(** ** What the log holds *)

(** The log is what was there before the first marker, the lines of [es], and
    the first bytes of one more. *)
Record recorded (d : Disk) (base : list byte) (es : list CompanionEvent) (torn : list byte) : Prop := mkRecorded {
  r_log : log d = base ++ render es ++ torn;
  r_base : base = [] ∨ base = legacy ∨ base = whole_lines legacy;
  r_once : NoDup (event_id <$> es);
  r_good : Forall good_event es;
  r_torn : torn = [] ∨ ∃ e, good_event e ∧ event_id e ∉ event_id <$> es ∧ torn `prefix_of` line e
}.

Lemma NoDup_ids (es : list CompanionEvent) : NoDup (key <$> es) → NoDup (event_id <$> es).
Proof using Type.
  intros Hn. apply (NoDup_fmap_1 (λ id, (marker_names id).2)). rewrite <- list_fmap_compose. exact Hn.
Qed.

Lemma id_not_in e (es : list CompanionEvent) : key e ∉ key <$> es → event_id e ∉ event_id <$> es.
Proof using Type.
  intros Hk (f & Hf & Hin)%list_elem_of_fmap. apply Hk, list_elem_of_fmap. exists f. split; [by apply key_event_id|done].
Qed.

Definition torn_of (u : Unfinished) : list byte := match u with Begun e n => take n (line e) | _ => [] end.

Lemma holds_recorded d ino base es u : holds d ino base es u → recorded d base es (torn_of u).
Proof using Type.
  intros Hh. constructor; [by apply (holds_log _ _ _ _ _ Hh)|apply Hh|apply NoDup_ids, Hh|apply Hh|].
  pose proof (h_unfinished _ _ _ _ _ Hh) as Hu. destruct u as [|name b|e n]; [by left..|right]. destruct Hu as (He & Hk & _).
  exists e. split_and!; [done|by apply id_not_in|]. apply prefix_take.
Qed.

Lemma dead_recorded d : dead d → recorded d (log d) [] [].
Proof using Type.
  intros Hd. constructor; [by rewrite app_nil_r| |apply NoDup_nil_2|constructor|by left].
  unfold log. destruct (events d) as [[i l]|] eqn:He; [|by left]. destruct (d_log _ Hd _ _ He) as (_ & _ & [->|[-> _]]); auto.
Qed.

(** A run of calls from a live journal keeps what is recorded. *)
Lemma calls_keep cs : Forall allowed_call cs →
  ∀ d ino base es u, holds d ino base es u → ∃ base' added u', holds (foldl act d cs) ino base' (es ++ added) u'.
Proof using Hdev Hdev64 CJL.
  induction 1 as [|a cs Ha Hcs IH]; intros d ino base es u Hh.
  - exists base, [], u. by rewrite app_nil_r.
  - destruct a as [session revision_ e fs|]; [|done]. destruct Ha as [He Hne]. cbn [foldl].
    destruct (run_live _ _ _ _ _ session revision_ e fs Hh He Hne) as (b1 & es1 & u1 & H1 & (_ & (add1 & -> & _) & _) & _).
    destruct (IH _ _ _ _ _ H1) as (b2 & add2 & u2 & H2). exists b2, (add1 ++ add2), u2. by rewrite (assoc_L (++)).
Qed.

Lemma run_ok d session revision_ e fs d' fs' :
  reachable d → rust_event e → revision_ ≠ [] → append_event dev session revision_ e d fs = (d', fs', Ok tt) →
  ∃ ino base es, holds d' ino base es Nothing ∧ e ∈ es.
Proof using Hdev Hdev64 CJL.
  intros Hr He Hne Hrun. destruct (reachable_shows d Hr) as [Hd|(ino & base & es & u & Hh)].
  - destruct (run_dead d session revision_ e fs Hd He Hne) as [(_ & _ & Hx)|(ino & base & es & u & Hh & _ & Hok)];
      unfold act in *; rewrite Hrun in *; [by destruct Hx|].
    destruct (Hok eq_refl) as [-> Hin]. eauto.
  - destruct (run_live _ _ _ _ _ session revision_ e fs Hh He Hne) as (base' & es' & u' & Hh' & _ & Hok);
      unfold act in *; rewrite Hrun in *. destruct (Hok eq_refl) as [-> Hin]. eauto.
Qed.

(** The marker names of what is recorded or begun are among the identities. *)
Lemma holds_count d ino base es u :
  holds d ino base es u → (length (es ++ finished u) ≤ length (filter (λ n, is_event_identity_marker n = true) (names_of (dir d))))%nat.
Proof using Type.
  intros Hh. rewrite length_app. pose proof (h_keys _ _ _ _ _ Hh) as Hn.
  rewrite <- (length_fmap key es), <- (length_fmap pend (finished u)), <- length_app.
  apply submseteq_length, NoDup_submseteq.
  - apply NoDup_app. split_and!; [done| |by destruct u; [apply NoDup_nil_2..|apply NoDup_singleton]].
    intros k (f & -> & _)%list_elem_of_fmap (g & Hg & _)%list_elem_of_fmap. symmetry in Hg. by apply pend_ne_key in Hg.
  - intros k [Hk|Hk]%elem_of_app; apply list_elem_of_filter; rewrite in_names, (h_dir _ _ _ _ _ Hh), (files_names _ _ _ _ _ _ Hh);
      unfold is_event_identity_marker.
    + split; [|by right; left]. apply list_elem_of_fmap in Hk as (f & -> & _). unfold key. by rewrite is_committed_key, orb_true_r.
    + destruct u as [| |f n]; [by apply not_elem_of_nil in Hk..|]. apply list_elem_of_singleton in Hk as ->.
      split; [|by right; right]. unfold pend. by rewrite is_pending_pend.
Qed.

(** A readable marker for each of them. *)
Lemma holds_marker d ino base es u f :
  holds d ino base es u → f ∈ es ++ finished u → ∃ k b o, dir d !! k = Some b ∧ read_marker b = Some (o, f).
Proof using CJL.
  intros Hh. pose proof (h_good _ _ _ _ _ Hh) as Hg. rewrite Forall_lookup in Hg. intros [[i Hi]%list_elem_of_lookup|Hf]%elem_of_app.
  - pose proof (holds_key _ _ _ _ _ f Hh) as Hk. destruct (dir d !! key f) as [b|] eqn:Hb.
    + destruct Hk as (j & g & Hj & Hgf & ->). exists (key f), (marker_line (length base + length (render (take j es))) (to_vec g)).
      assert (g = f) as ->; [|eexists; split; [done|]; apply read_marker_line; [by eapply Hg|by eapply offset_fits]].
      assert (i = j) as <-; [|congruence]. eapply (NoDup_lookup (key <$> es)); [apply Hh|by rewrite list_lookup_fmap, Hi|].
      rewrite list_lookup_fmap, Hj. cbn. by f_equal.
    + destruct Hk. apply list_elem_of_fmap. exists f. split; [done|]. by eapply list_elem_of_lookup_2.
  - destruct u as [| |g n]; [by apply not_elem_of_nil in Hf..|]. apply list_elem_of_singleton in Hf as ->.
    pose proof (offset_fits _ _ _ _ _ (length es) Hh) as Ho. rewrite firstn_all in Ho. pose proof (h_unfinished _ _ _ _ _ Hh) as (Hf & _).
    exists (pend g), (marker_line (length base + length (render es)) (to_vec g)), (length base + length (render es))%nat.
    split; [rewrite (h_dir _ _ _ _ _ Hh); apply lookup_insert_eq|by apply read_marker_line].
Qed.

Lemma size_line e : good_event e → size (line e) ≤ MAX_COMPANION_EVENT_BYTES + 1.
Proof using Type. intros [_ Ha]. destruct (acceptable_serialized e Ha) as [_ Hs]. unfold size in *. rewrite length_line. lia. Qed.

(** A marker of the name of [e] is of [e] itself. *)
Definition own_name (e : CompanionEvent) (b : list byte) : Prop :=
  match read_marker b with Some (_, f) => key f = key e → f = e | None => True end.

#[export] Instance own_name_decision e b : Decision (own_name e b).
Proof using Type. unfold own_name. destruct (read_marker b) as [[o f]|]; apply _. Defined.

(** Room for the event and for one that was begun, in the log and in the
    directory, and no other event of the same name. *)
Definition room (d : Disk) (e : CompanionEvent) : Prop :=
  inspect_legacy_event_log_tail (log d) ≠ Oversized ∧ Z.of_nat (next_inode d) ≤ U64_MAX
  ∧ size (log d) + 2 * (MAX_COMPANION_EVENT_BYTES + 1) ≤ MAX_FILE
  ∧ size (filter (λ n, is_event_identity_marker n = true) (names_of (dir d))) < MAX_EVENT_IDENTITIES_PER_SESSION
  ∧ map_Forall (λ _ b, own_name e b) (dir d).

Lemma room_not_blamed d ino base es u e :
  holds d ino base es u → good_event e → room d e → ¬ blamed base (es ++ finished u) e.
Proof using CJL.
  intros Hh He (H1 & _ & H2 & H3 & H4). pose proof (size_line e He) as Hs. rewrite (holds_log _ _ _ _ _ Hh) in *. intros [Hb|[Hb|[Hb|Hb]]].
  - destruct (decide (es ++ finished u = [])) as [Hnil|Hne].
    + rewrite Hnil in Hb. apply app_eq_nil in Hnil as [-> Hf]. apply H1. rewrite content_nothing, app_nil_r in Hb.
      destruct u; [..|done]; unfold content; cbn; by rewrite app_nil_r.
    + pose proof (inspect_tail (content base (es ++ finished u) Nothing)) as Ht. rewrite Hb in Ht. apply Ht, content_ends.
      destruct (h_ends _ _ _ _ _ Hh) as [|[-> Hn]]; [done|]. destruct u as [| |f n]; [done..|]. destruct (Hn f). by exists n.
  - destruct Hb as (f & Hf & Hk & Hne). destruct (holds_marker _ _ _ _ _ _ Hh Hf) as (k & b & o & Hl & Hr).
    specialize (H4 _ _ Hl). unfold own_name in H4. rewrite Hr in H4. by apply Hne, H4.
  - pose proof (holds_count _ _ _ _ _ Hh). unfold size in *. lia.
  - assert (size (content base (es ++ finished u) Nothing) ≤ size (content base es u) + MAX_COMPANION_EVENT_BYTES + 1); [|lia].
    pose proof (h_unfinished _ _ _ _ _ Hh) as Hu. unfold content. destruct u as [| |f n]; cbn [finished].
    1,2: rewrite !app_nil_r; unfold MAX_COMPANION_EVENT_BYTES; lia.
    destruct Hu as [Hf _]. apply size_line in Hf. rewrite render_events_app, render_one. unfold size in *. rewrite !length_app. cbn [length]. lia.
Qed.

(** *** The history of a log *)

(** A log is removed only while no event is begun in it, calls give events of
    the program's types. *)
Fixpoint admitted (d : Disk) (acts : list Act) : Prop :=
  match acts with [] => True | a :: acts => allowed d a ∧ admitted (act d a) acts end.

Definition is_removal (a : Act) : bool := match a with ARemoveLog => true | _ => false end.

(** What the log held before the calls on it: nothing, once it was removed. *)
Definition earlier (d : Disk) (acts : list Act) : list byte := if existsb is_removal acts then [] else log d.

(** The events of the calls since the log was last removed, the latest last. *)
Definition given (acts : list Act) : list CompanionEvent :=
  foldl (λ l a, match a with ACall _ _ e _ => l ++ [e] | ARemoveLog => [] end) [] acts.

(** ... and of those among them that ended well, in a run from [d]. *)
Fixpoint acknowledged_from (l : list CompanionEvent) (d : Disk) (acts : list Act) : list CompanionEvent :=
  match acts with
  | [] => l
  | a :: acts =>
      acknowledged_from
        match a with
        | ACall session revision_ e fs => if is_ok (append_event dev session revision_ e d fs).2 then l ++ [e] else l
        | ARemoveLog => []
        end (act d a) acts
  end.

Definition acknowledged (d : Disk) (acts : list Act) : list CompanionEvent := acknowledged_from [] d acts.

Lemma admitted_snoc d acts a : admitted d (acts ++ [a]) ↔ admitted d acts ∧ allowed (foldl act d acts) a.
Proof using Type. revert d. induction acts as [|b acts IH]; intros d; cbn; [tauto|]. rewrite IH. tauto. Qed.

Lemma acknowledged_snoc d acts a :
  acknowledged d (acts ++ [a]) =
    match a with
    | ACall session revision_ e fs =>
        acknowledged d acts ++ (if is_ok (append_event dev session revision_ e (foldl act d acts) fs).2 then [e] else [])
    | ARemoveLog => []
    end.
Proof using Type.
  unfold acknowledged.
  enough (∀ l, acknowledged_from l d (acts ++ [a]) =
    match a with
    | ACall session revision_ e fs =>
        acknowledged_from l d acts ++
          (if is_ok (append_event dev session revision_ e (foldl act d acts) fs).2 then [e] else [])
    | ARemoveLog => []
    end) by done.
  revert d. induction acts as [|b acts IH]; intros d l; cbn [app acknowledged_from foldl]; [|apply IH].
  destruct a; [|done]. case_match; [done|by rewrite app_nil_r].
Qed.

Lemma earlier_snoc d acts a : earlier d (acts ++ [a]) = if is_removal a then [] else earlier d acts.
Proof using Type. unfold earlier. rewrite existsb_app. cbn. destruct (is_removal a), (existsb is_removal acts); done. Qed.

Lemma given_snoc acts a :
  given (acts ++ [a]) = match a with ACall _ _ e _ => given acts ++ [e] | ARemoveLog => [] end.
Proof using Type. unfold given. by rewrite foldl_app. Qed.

# # # # #

What you have to do
Above are some records; copy exactly the lines from the one with "specialize (H4 _" through the one with "(** *** The history of a log *)", both included, and no others.

Task answer
    specialize (H4 _ _ Hl). unfold own_name in H4. rewrite Hr in H4. by apply Hne, H4.
  - pose proof (holds_count _ _ _ _ _ Hh). unfold size in *. lia.
  - assert (size (content base (es ++ finished u) Nothing) ≤ size (content base es u) + MAX_COMPANION_EVENT_BYTES + 1); [|lia].
    pose proof (h_unfinished _ _ _ _ _ Hh) as Hu. unfold content. destruct u as [| |f n]; cbn [finished].
    1,2: rewrite !app_nil_r; unfold MAX_COMPANION_EVENT_BYTES; lia.
    destruct Hu as [Hf _]. apply size_line in Hf. rewrite render_events_app, render_one. unfold size in *. rewrite !length_app. cbn [length]. lia.
Qed.

(** *** The history of a log *)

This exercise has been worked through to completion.